Peretti’s truncated history is somewhat convenient; there’s not a single mention of the effects of YouTube, another quasi–social network key to BuzzFeed’s former success. But it allows him room to weave a tale of how early Trump-era A.I. got Both Sides™all riled up due to “competition from TikTok.” In this view, “MAGA and ‘woke’ are the same thing!”
Peretti explains further: “This is why it seems like every election, every new technology, every global conflict has the potential to end our way of life, destroy democracy, or set off a global apocalypse!” How do MAGA and “woke” both take a hatchet to polite society? “They’ve already delivered a MAGA President that spews SNARF and a woke counter-culture that celebrates the assassination of a health insurance executive.” (No one remind Peretti that the sympathy with Luigi Mangione crossed ideological lines.)
Leaving aside the irony of Peretti himself using this memo to blame a new technology for ruining things, there’s not much here that’s all too insightful or original. The whole screed reads like a lament of enshittification, without using the term or even nodding to Cory Doctorow’s theories. He compares the “early internet,” an era of “beer and wine,” to “today’s internet,” which “is dealing crack and fentanyl that tears people apart.” This is cribbing terminology right from Trumpy conservatives like current FCC Chairman Brendan Carr, ex-Rep. Mike Gallagher, and writer Niall Ferguson, all of whom deployed the “digital fentanyl” metaphor in service of the anti-China fearmongering that eventually pushed Congress to ban TikTok altogether. (Yes, that law is still on the books and in effect, in limbo though its enforcement may be.)
But most puzzling of all is how Peretti is approaching A.I., having spent the past two years gushing about generative tools and framing every major BuzzFeed business decision as an opportunity to incorporate more A.I. The CEO may rage at Facebook now, but he wasn’t averse to taking $10 million from Meta in early 2023 to generate A.I. content for Facebook and Instagram. His 2024 letter to the shareholders touted A.I.–written quizzes, listicles of generated Barbie Dreamhouses, and a “contest” for users to write prompts of their desired A.I. emoji. At the end of the day, Jonah Peretti wants you to play with his A.I. instead of the other guy’s A.I., because this A.I. is nice and inoffensive. (Despite the promises from last year to “build the defining media company for the AI era,” the company’s stock value continues to hover around single-digit lows.)

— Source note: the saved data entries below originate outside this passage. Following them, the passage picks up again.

Lemma fit_run (rng : RandomState) (h : heap) (self X : loc)
    (W0 : option loc) (x : farray) (y : list Z) (batch_size : Z)
    (learning_rate reg : float) (epochs : Z) (n F C : nat) (w0 : farray) :
  h !! self = Some (OLinear W0) -> h !! X = Some (ONd x) -> W0 <> Some X ->
  has_shape x n F -> 0 < n -> length y = n ->
  initial_weights rng h W0 F y = Some w0 -> has_shape w0 F C -> 0 < C ->
  Forall (fun k => (0 <= k < Z.of_nat C)%Z) y ->
  batch_size <> 0%Z ->
  (forall k, Permutation (shuffle rng k (nd_arange n)) (nd_arange n)) ->
  exists history h' w wv',
    LinearSoftmaxClassifier.fit rng self X y batch_size learning_rate reg
      epochs h = Some (history, h') /\
    length history = Z.to_nat epochs /\
    fit_epochs rng x y batch_size learning_rate reg
      (seq 0 (Z.to_nat epochs)) w0 history wv' /\
    h' !! self = Some (OLinear (Some w)) /\ h' !! w = Some (ONd wv') /\
    h' !! X = Some (ONd x).
Proof.
  intros Hself HX Hne Sx Hn Hy Hw0 Sw0 HC Hlab Hbs Hperm.
  assert (Hb : forall k, exists batches,
             epoch_batches rng n batch_size k = Some batches /\ batches <> [] /\
             Forall (Forall (fun k => (0 <= k < Z.of_nat n)%Z)) batches).
  { intros k.
    destruct (epoch_batches_spec rng n batch_size k Hn Hbs (Hperm k))
      as (batches & Hb & Hnil & Hc & _).
    exists batches. split; [exact Hb |]. split; [exact Hnil |].
    exact (epoch_batches_in_range rng n k batches (Hperm k) Hc). }
  cut (wp (LinearSoftmaxClassifier.fit rng self X y batch_size learning_rate
             reg epochs) h
         (fun history h' => exists w wv',
            length history = Z.to_nat epochs /\
            fit_epochs rng x y batch_size learning_rate reg
              (seq 0 (Z.to_nat epochs)) w0 history wv' /\
            h' !! self = Some (OLinear (Some w)) /\ h' !! w = Some (ONd wv') /\
            h' !! X = Some (ONd x))).
  { intros (history & h' & Hrun & w & wv' & H). exists history, h', w, wv'.
    split; [exact Hrun | exact H]. }
  destruct (has_shape_inv _ _ _ Sx) as (rows & -> & Hrows & Hwf).
  unfold LinearSoftmaxClassifier.fit, LinearSoftmaxClassifier.get_W,
    LinearSoftmaxClassifier.set_W.
  destruct y as [| y0 y']; [cbn in Hy; lia |].
  note_lengths. wp_step. wp_step. wp_step. wp_step; [reflexivity |].
  wp_step. wp_step. wp_step. rewrite Hrows.
  destruct W0 as [w |]; cbn [initial_weights] in Hw0.
  - destruct (h !! w) as [[a | | | |] |] eqn:Hw; try discriminate.
    injection Hw0 as ->.
    wp_step. wp_step. wp_step.
    eapply (wp_fit_epochs rng self X w _ _ batch_size learning_rate reg n F C);
      try eassumption.
    { congruence. }
    intros history wv' h' Hfit Hlen Hself' Hw' HX'.
    exists w, wv'. rewrite length_seq in Hlen. auto.
  - cbn [LinearSoftmaxClassifier.max_int] in Hw0. cbv [mbind option_bind] in Hw0.
    destruct (Z.ltb_spec (fold_left Z.max y' y0 + 1) 0); [discriminate |].
    injection Hw0 as <-.
    wp_go.
    set (w := length (h ++ [ONd (randn rng F (Z.to_nat (fold_left Z.max y' y0 + 1)))])).
    assert (Hw : w = S (length h)) by (subst w; rewrite length_app; cbn; lia).
    eapply (wp_fit_epochs rng self X w _ _ batch_size learning_rate reg n F C);
      try eassumption.
    { lia. }
    { lookup. }
    { clear Hw. subst w. lookup. }
    { lookup. }
    intros history wv' h' Hfit Hlen Hself' Hw' HX'.
    exists w, wv'. rewrite length_seq in Hlen. auto.
Qed.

The means by which to achieve these ambitious goals remain as opaque as ever. When it comes to the last remaining assets of the BuzzFeed portfolio—the namesake site and its Studios portfolio, the increasingly shredded HuffPost, and Tasty, with its “A.I. Chefbot Botatouille”—the thought is to “counter SNARF” by just making spaces for human beings to distract themselves by playing with A.I., even as American democracy does in fact crumble all around us. That gets a big ol’ WTF from me.